Les matches pour Canal, l’argent frais pour la Ligue

Le ciel bien assombri de la Ligue 1 a connu une éclaircie jeudi avec l’annonce d’un accord entre la LFP et Canal+ portant sur la fin de la saison 2021, et permettant à la chaîne cryptée de récupérer la diffusion des championnats de Ligue 1 et Ligue 2 jusqu’en juin prochain.

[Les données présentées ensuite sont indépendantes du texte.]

Fixpoint chat_messages (http : http_outcome) (sip : sip_outcome) (messages : list string) : Sess.M unit :=
  match messages with
  | [] => Sess.ret tt
  | m :: rest =>
      (isolated (dispatch http sip (on_message_received m)) ;;
       chat_messages http sip rest)%sess
  end.

(** The model calls [book_appointment]; the assistant then reports the
    finished call to [on_function_calls_finished]. *)
Definition called_book_appointment (email name : string) (result : pyval) : CalledFunction :=
  {| fn_name := "book_appointment";
     fn_arguments := [("email", email); ("name", name)];
     fn_result := result |}.

End Entrypoint.
End MultiFunction.

(* ================================================================== *)
(** ** KnolabsDentalAssistant.py *)

Module Knolabs.

(** What a name can be bound to, as far as the handler cares. *)
Inductive pyobj : Type :=
| ObjCalledFunction (f : CalledFunction)
| ObjList (l : list CalledFunction)
| ObjStr (s : string)
| ObjOther.

Definition scope : Type := list (string * pyobj).

Fixpoint lookup (x : string) (sc : scope) : option pyobj :=
  match sc with
  | [] => None
  | (y, o) :: rest => if String.eqb y x then Some o else lookup x rest
  end.

(** Reading a variable: [NameError] when no scope binds it. *)
Definition load_name (sc : scope) (x : string) : Sess.M pyobj :=
  match lookup x sc with
  | Some o => Sess.ret o
  | None => Sess.raise (NameError x)
  end.

(** [o.result] *)
Definition getattr_result (o : pyobj) : Sess.M pyval :=
  match o with
  | ObjCalledFunction f => Sess.ret (fn_result f)
  | _ => Sess.raise AttributeError
  end.

Definition opaque (names : list string) : scope :=
  map (fun x => (x, ObjOther)) names.

(** The names bound at module level: the imports, the class and the two
    module-level coroutines. *)
Definition module_scope : scope :=
  opaque ["asyncio"; "Annotated"; "re"; "os"; "requests"; "load_dotenv";
          "agents"; "rtc"; "JobContext"; "WorkerOptions"; "cli"; "tokenize"; "tts";
          "ChatContext"; "ChatMessage"; "ChatImage"; "VoiceAssistant";
          "deepgram"; "openai"; "silero";
          "DentalAssistantFunction"; "get_video_track"; "entrypoint"].
Lemma keywords_genres_available (g : str) :
  In g (map snd keywords) -> In g AVAILABLE_GENRES.
Proof.
  intros H. apply list_in_In.
  assert (A : forallb (fun x => list_in x AVAILABLE_GENRES) (map snd keywords) = true)
    by (vm_compute; reflexivity).
  rewrite forallb_forall in A. apply A. exact H.
Qed.

Lemma general_available : In (py "general") AVAILABLE_GENRES.
Proof. apply list_in_In. vm_compute. reflexivity. Qed.

(** C1. For every channel name and every genre mapping of the data model,
    that is, a mapping whose values all belong to the enumerated set (the
    builder, its only writer, stores clamped genres only), [assign_genre]
    returns a member of the 28-value set. This includes the case where the
    normalized name is a key of the mapping: the result is then the genre
    stored under it, which is a member of the set. *)
Theorem assign_genre_available (channel_name : str) (genre_mapping : dict str) :
  genres_valid genre_mapping ->
  In (assign_genre channel_name genre_mapping) AVAILABLE_GENRES
  /\ (forall g,
        dict_get genre_mapping (lower (clean_channel_name channel_name)) = Some g ->
        assign_genre channel_name genre_mapping = g
        /\ In g AVAILABLE_GENRES).
Proof.
  intros V. unfold assign_genre. split.
  - destruct (dict_get genre_mapping _) as [g|] eqn:G.
    + destruct (dict_get_In _ _ _ _ G) as [k Hk]. exact (V _ _ Hk).
    + destruct (keyword_scan keywords _) as [g|] eqn:K.
      * apply keywords_genres_available, (keyword_scan_In _ _ _ K).
      * apply general_available.
  - intros g G. rewrite G. split; [reflexivity|].
    destruct (dict_get_In _ _ _ _ G) as [k Hk]. exact (V _ _ Hk).
Qed.
(** * Pokemon collection service (src/index.js): embedding and properties

    The Express application of [src/index.js] is embedded as pure functions:
    - JavaScript values the handlers compute with: [Number] (an integer or
      [NaN]), strings as [string] (bytes; letter case is that of ASCII),
      JSON values for request bodies, documents and responses;
    - the built-ins the handlers call: [parseInt], [trim], [||], [RegExp];
    - the document store behind the Mongoose model [pokemon] as a list of
      documents in insertion order, with the five commands the handlers
      issue; every command is written to a journal and fails while the
      store is unreachable;
    - one definition per route handler, keeping the try/catch of the source,
      and the route table in registration order.

    Numbers are mathematical integers: the rounding of doubles above 2^53
    is outside the model. *)

From Stdlib Require Import ZArith String Ascii List Bool Lia.
From stdpp Require Import base option list gmap strings.

Local Open Scope Z_scope.
Local Open Scope string_scope.

(* ===================================================================== *)
(** ** JavaScript values *)
(* ===================================================================== *)

Module JS.

(** A JavaScript number as the handlers meet it: what [parseInt] returns. *)
Inductive Number : Type :=
| NaN
| Int (z : Z).

(** JSON values: request bodies, stored documents, response bodies. *)
#[warnings="-register-all"]
Inductive JSON : Type :=
| JNull
| JBool (b : bool)
| JNumber (z : Z)
| JString (s : string)
| JArray (items : list JSON)
| JObject (members : list (string * JSON)).

(** [o.k] on a JSON value: [None] is [undefined]. *)
Definition member (k : string) (v : JSON) : option JSON :=
  match v with
  | JObject ms => snd <$> List.find (fun kv => String.eqb (fst kv) k) ms
  | _ => None
  end.

(** A dotted path such as [name.english], one segment per list element. *)
Fixpoint get (path : list string) (v : JSON) : option JSON :=
  match path with
  | [] => Some v
  | k :: rest => match member k v with
                 | Some v' => get rest v'
                 | None => None
                 end
  end.

(** [JSON.stringify] writes [NaN] as [null]. *)
Definition number_to_json (n : Number) : JSON :=
  match n with
  | NaN => JNull
  | Int z => JNumber z
  end.

(** *** Characters *)

Definition code (c : ascii) : N := N_of_ascii c.

(** WhiteSpace and LineTerminator code points below 128: TAB, LF, VT, FF,
    CR and SPACE. *)
Definition isWhiteSpace (c : ascii) : bool :=
  ((9 <=? code c) && (code c <=? 13))%N || (code c =? 32)%N.

Definition isDigit (c : ascii) : bool :=
  ((48 <=? code c) && (code c <=? 57))%N.

Definition digitValue (c : ascii) : Z := Z.of_N (code c) - 48.

Definition isLineTerminator (c : ascii) : bool :=
  (code c =? 10)%N || (code c =? 13)%N.

(** Canonicalize of a case-insensitive RegExp: the upper-case form. *)
Definition canonicalize (c : ascii) : ascii :=
  if ((97 <=? code c) && (code c <=? 122))%N
  then ascii_of_N (code c - 32)
  else c.

Definition same_letter (a b : ascii) : bool :=
  Ascii.eqb (canonicalize a) (canonicalize b).
Lemma message_list_bounded_witness :
  ∃ messages,
    (<["message" := VArr []]> (<["ts" := VStr "1.5"]>
       (base_output (VStr "D024BE7RE") (VStr urlChatPost)
          (with_output event_data [("generic", VArr [])]))) : gmap string value)
      !! "message" = Some (VArr messages)
    ∧ (length messages ≤ 0)%nat
    ∧ (VArr [] = VArr [] → messages = []).
Proof.
  apply (message_list_bounded parse_json
           (with_output event_data [("generic", VArr [])])
           (VStr "D024BE7RE") (VStr urlChatPost)).
  - split; [|split]; vm_compute; reflexivity.
  - reflexivity.
  - reflexivity.
  - vm_compute; reflexivity.
Defined.

(** X12.  Normalising an option value twice is normalising it once: what
    [getNormalizedOptionsValue] returns it returns unchanged when given it
    again. *)
Theorem normalization_is_idempotent (v r : value) :
  getNormalizedOptionsValue v = Ok r →
  getNormalizedOptionsValue r = Ok r.
Proof.
  rewrite !getNormalizedOptionsValue_spec.
  by intros (s & -> & _)%spec_option_value_Ok.
Qed.

Lemma normalization_is_idempotent_witness :
  getNormalizedOptionsValue (VStr "n") = Ok (VStr "n").
Proof.
  apply (normalization_is_idempotent structured_value (VStr "n")).
  vm_compute; reflexivity.
Defined.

A l’agonie financièrement, les clubs de l’élite vont pouvoir souffler un coup en recevant le règlement immédiat des 200M€ que Canal a convenus de verser pour obtenir l’exclusivité des droits à compter de la 25ème journée. Le montant de 200M€ correspond aux 3 dernières échéances pour les 2 matches déjà diffusés par la chaîne cryptée (samedi 21h et dimanche 17h) soit 165M€, plus 35M€ pour les 8 autres rencontres proposées jusqu’alors par Téléfoot (dont l’affiche du dimanche soir à 21h).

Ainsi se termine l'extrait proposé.